That's terrible and very frustrating to say the least. Has there been any further development on this issue?


----------



## ist12 (Apr 4, 2012)

Hi,

  	I think, I am experiencing the same problem with Inglot. Last week, I ordered 5 eyeshadows, a palette and two other things. I just got purchase confirmation and they charged my card. I did not get any information about shipping (tracking no, estimated date or any other update etc.) I wrote to [email protected]  to ask about current status and called same number.
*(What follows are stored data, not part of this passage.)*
(** X7.  The four reports of a frame agree on whether an object was seen:
    no colour, no blob, the direction "No Object Detected", the instruction
    "No object to navigate" and the absence of a distance come together or
    not at all.  With a blob the direction is decided by the thirds of the
    width of the frame at hand, and the instruction is never left empty. *)
Theorem reports_agree_on_detection f st r st' :
  cv_step f st = Ok r st' ->
  (detected_color r = None <-> detected_blob r = None)
  /\ (direction r = "No Object Detected"%string <-> detected_blob r = None)
  /\ (nav_instruction (navigation r) = "No object to navigate"%string
      <-> detected_blob r = None)
  /\ (nav_dist (navigation r) = None <-> detected_blob r = None)
  /\ (forall b, detected_blob r = Some b ->
        direction r = direction_of (fst (blob_centroid b)) (width f))
  /\ nav_instruction (navigation r) <> ""%string.
Proof.
  intro Hstep.
  destruct (step_Ok _ _ _ _ _ _ _ _ _ Hstep)
    as (f1 & s0 & d & s1 & t & s2 & nav & Hinit & _ & Hdet & _ & Hnav & ->).
  cbn [direction detected_color detected_blob navigation].
  apply navigate_pure in Hnav. subst nav.
  assert (Hw : width (flip_horizontal f1) = width f).
  { rewrite width_flip. unfold initialize, bind, get_glob in Hinit.
    destruct (initialized (glob st)); [inv_ok Hinit; reflexivity|].
    unfold cv2_flip in Hinit. destruct (zero_sized f) eqn:Hzf; [discriminate|].
    cbn -[new_random_target] in Hinit.
    destruct (new_random_target _ _ _ _); [|discriminate].
    inv_ok Hinit. apply width_flip. }
  apply detect_Ok in Hdet. destruct d as [x|]; cbn.
  - destruct Hdet as (_ & _ & _ & _ & _ & _ & Hdir & _).
    destruct (blob_centroid (det_blob x)) as [cx cy] eqn:Hc. cbn.
    destruct (instruction_of_navigates (fst t - cx) (snd t - cy)) as [Hn He].
    repeat split; try discriminate; try contradiction.
    + intro H. rewrite Hdir in H. apply direction_of_detected in H. contradiction.
    + intros b Hb. inv_ok Hb. rewrite Hdir, Hw, Hc. reflexivity.
    + exact He.
  - repeat split; try discriminate.
Qed.
(** * Sidetree: the MongoDB operation store, the fetch result and the
      HTTP error surface

    A shallow embedding of [lib/core/MongoDbOperationStore.ts] and
    [lib/common/IFetchResult.ts], together with the part of the MongoDB
    driver the store talks to (collections, unique indexes, queries, sorting
    and unordered bulk inserts).  The numbers of the store hold integers: a
    JavaScript number is modelled by the integer it holds, a [Z] that a
    double can represent ([Js.isNumber]); a BSON [Long] is a separate type,
    and so is what the driver hands back for a stored long. *)

From Stdlib Require Import ZArith List String Ascii Bool Lia Strings.Byte.
From Stdlib Require Import Sorting.Sorted Sorting.Permutation.
Import ListNotations.

Local Open Scope Z_scope.

(** ** JavaScript values the store relies on *)

Module Js.

(** [if (n)] on a number: zero is falsy, every other integer is truthy. *)
Definition truthy_number (n : Z) : bool := negb (n =? 0).

(** [s ? s : d] on a string: the empty string is falsy. *)
Definition truthy_string (s : string) : bool :=
  match s with
  | EmptyString => false
  | String _ _ => true
  end.

(** The double nearest to an integer, ties going to the even mantissa: what
    an integer becomes when it is made a JavaScript number.  (For integers
    short of the largest double, which covers every 64-bit integer.) *)
Definition toDouble (v : Z) : Z :=
  let a := Z.abs v in
  if a <? 2 ^ 53 then v
  else
    let e := Z.log2 a - 52 in
    let q := a / 2 ^ e in
    let r := a mod 2 ^ e in
    let half := 2 ^ (e - 1) in
    let q' := if (half <? r) || ((r =? half) && Z.odd q) then q + 1 else q in
    Z.sgn v * (q' * 2 ^ e).

(** The integer is a JavaScript number: a double holds it exactly. *)
Definition isNumber (v : Z) : bool := toDouble v =? v.

(** A thrown JavaScript error: its [name], and its [code] when it has one. *)
Record Error : Type := mkError {
  name : string;
  code : option Z;
  message : string
}.

(** The outcome of an [async] method: it resolves or it rejects. *)
Inductive Outcome (A : Type) : Type :=
| Resolved (a : A)
| Rejected (e : Error).

Arguments Resolved {A} a.
Arguments Rejected {A} e.

End Js.

(** ** The driver's 64-bit integer *)

Module Long.

Record t : Type := mk { value : Z }.

Definition TWO_PWR_63 : Z := 2 ^ 63.
Definition MIN_VALUE : t := mk (- TWO_PWR_63).
Definition MAX_VALUE : t := mk (TWO_PWR_63 - 1).

(** [Long.fromNumber], on the integer a JavaScript number holds: values
    beyond the range saturate. *)
Definition fromNumber (v : Z) : t :=
  if v <=? - TWO_PWR_63 then MIN_VALUE
  else if v + 1 >=? TWO_PWR_63 then MAX_VALUE
  else mk v.

(** [Long.toNumber]: the JavaScript number nearest to the long. *)
Definition toNumber (l : t) : Z := Js.toDouble (value l).

Definition JS_INT_MAX : Z := 2 ^ 53.

(** The longs the driver turns into numbers: those within 53 bits, which a
    number holds exactly. *)
Definition promotable (l : t) : bool :=
  (- JS_INT_MAX <=? value l) && (value l <=? JS_INT_MAX).

(** What [find] hands back for a stored long: a number, or the Long object
    itself. *)
Inductive promoted : Type :=
| AsNumber (v : Z)
| AsLong (l : t).

(** The driver's reading of a stored long (its option [promoteLongs], on by
    default). *)
Definition promote (l : t) : promoted :=
  if promotable l then AsNumber (toNumber l) else AsLong l.

(** The integer a promoted long stands for. *)
Definition integer (p : promoted) : Z :=
  match p with
  | AsNumber v => v
  | AsLong l => value l
  end.

Definition in_range (v : Z) : Prop := - TWO_PWR_63 <= v <= TWO_PWR_63 - 1.

Definition in_rangeb (v : Z) : bool :=
  (- TWO_PWR_63 <=? v) && (v <=? TWO_PWR_63 - 1).

End Long.

(** ** BSON values and their order *)

Module Bson.

Inductive Value : Type :=
| Null                      (* also what a missing field reads as *)
| Number (n : Z)            (* a JavaScript number *)
| LongV (l : Long.t)        (* a 64-bit integer *)
| Str (s : string)
| Binary (b : list byte).

(** The bracket of a value in the comparison order: null, numbers, strings,
    binary data. *)
Definition rank (v : Value) : Z :=
  match v with
  | Null => 1
  | Number _ | LongV _ => 2
  | Str _ => 3
  | Binary _ => 6
  end.

Fixpoint compare_bytes (a b : list byte) : comparison :=
  match a, b with
  | [], [] => Eq
  | [], _ :: _ => Lt
  | _ :: _, [] => Gt
  | x :: a', y :: b' =>
      match N.compare (Byte.to_N x) (Byte.to_N y) with
      | Eq => compare_bytes a' b'
      | c => c
      end
  end.

Definition numeric (v : Value) : Z :=
  match v with
  | Number n => n
  | LongV l => Long.value l
  | _ => 0
  end.

(** Values of different brackets compare by bracket; numbers compare by
    value whatever their width; binary data by length, then content. *)
Definition compare (a b : Value) : comparison :=
  match Z.compare (rank a) (rank b) with
  | Eq =>
      match a, b with
      | Str s, Str s' => String.compare s s'
      | Binary x, Binary y =>
          match Nat.compare (List.length x) (List.length y) with
          | Eq => compare_bytes x y
          | c => c
          end
      | _, _ => Z.compare (numeric a) (numeric b)
      end
  | c => c
  end.

Definition eqb (a b : Value) : bool :=
  match compare a b with Eq => true | _ => false end.

(** [$gt]: only values of the same bracket are compared. *)
Definition gtb (a b : Value) : bool :=
  (rank a =? rank b) &&
  match compare a b with Gt => true | _ => false end.

Fixpoint compare_keys (a b : list Value) : comparison :=
  match a, b with
  | [], [] => Eq
  | [], _ :: _ => Lt
  | _ :: _, [] => Gt
  | x :: a', y :: b' =>
      match compare x y with
      | Eq => compare_keys a' b'
      | c => c
      end
  end.

Definition keys_eqb (a b : list Value) : bool :=
  match compare_keys a b with Eq => true | _ => false end.

End Bson.

(** ** The stored document *)

Module IMongoOperation.

(** The operation as MongoDB stores it.  [opIndex] is the shorter name of
    the operation index; [transactionNumber] is a long. *)
Record t : Type := mk {
  didUniqueSuffix : string;
  operationBufferBsonBinary : list byte;
  opIndex : Z;
  transactionNumber : Long.t;
  transactionTime : Z;
  batchFileHash : string
}.

(** The value a document holds under a property name; a property the
    document does not have reads as null. *)
Definition field (k : string) (d : t) : Bson.Value :=
  if (k =? "didUniqueSuffix")%string then Bson.Str (didUniqueSuffix d)
  else if (k =? "operationBufferBsonBinary")%string
       then Bson.Binary (operationBufferBsonBinary d)
  else if (k =? "opIndex")%string then Bson.Number (opIndex d)
  else if (k =? "transactionNumber")%string
       then Bson.LongV (transactionNumber d)
  else if (k =? "transactionTime")%string then Bson.Number (transactionTime d)
  else if (k =? "batchFileHash")%string then Bson.Str (batchFileHash d)
  else Bson.Null.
Nobody has answered to me. After reading this post, I am getting more concerned. What should I do? or Who should I call?


  	Thanks for sharing this.


----------



## smurf106 (Apr 11, 2012)

Aghhh!! I'm not the only one??! Now I'm REALLY upset. Same thing! I ordered 17 shadows, a loose pigment, and a freedom palette on March 28th and thank goodness I just made the big haul purchase because I will probably never order from them again. I have yet to hear a thing since. It's really upsetting that Inglot is competent enough to charge your card at the time you place the order, but they can't even communicate with their customers. I sent them an email and got the automatic message from the website that I would be contacted within 12-24 hours. Bologna!!!! The New York office telephone number- the 855-672-7124? Did anyone actually manage to get results from that number then? I just want to write to them and tell them that they are LOSING CUSTOMERS with this awful awful service.


----------



## jaylilee (May 19, 2012)

This sounds like more like an employee who didn't want to go the extra mile for the customer then didn't want to be fired for giving the horrible service, rather than a reflection of the company as a whole.

  	I placed my order three days ago and got a call the next day from the new york office (number should start with 212, by the way, not 855, from what appeared on my caller id), and it was an employee who first pointed out to me that one of my shadows was not in stock and if i wanted to replace it with something else? Also, if i wanted my two orders combined (i had placed an order that got free ground shipping, then went and bought more shadows to complete my palette and had it second day shipping).. she kindly offered to place my first order with my second one so both would arrive earlier for me.

  	Said employee also patiently waited for around 15 minutes while I made up my mind as to what the shadow was, gave me a free eyeshadow because I had apparently ordered 19 and she wanted the palette to arrive to me complete, and sent me 2 free samples, all without being requested to do so.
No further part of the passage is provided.